Assignment:
Look through the lines below and extract any with the word "Hstart".

Source data:
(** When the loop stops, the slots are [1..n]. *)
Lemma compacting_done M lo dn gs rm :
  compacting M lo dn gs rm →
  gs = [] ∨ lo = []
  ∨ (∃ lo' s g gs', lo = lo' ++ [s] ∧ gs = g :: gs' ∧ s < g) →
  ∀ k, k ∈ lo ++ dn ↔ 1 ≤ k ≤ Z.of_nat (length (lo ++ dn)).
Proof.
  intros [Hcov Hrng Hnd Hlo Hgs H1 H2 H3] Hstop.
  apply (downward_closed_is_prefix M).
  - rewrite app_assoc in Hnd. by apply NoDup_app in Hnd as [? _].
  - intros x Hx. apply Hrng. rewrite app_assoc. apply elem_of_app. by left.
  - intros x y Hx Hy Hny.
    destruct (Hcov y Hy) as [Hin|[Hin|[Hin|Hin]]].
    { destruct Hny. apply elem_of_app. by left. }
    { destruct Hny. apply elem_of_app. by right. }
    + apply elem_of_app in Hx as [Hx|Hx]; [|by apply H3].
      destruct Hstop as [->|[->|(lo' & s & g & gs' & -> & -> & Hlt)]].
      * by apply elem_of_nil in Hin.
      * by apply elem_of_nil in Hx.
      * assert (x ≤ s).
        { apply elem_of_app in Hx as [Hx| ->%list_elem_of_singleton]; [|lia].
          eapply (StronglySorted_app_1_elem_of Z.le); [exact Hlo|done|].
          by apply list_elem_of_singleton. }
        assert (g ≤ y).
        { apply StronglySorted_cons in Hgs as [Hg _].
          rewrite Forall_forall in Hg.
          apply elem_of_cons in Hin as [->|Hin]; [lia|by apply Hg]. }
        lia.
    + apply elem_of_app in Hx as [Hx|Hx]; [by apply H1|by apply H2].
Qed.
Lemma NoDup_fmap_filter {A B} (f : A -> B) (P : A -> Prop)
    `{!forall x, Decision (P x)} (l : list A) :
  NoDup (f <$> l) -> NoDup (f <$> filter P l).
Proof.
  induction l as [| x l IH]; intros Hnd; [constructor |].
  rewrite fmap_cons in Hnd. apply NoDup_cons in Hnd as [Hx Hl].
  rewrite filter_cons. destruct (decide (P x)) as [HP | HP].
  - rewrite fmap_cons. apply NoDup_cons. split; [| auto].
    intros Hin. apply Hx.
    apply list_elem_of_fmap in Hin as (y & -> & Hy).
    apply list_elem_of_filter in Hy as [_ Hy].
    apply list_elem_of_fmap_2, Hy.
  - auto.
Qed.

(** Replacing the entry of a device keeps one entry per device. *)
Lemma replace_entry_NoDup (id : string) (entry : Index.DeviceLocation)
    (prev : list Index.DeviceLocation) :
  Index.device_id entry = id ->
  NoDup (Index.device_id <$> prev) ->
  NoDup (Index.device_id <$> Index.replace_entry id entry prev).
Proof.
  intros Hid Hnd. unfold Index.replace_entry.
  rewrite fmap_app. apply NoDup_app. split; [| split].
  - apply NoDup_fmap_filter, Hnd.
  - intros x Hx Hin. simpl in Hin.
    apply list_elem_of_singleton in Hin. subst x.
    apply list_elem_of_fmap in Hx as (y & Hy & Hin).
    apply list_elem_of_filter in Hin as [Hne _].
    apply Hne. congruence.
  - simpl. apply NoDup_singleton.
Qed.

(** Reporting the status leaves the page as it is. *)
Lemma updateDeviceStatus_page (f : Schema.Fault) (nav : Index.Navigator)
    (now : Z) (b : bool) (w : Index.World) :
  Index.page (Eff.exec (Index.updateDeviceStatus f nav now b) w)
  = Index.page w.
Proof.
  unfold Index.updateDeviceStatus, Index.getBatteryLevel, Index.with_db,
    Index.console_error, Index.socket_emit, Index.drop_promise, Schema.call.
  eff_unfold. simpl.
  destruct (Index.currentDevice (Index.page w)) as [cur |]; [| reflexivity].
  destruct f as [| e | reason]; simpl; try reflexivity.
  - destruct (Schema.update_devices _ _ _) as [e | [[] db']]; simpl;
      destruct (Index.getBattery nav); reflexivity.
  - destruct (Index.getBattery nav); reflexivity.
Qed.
...
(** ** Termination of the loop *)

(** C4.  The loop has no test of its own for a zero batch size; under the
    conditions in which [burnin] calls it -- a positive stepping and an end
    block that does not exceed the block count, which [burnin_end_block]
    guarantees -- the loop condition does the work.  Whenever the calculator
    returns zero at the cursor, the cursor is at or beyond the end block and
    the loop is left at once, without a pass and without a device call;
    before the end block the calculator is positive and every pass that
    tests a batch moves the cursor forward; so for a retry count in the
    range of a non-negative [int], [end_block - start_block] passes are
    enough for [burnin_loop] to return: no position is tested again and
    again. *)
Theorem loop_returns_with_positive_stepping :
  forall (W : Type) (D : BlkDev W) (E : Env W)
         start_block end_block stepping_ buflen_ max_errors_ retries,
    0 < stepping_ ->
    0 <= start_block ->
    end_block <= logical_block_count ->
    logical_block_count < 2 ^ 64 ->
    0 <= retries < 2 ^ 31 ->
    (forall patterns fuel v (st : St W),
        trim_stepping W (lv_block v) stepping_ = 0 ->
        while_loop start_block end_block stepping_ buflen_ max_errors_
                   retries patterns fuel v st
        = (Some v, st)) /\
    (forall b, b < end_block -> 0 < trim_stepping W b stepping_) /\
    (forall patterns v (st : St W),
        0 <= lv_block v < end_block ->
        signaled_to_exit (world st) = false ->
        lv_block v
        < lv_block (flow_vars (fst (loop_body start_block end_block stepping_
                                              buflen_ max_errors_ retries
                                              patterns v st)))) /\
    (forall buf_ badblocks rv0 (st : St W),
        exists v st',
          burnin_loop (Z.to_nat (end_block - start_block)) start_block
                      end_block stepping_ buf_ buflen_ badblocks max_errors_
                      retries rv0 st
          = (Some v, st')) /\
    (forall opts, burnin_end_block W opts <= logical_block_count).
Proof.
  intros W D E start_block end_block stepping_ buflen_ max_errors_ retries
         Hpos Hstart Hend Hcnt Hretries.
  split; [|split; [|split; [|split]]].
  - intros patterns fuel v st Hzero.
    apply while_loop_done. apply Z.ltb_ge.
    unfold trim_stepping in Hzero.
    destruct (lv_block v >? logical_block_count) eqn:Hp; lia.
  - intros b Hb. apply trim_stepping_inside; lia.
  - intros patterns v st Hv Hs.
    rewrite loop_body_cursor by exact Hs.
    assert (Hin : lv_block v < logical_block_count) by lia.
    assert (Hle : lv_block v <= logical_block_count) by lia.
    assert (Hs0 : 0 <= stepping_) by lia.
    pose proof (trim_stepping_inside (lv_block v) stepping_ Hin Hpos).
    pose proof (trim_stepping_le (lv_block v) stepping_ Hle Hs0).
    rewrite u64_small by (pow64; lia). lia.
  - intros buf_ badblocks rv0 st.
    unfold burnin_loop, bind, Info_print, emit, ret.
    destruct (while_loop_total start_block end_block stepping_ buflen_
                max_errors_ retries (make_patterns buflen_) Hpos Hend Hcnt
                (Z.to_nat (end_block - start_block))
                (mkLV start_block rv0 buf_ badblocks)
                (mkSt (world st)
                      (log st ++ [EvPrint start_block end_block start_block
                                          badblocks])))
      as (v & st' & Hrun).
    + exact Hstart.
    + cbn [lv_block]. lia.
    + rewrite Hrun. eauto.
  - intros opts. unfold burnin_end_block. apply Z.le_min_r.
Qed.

Exercise response:
         Hpos Hstart Hend Hcnt Hretries.
    + exact Hstart.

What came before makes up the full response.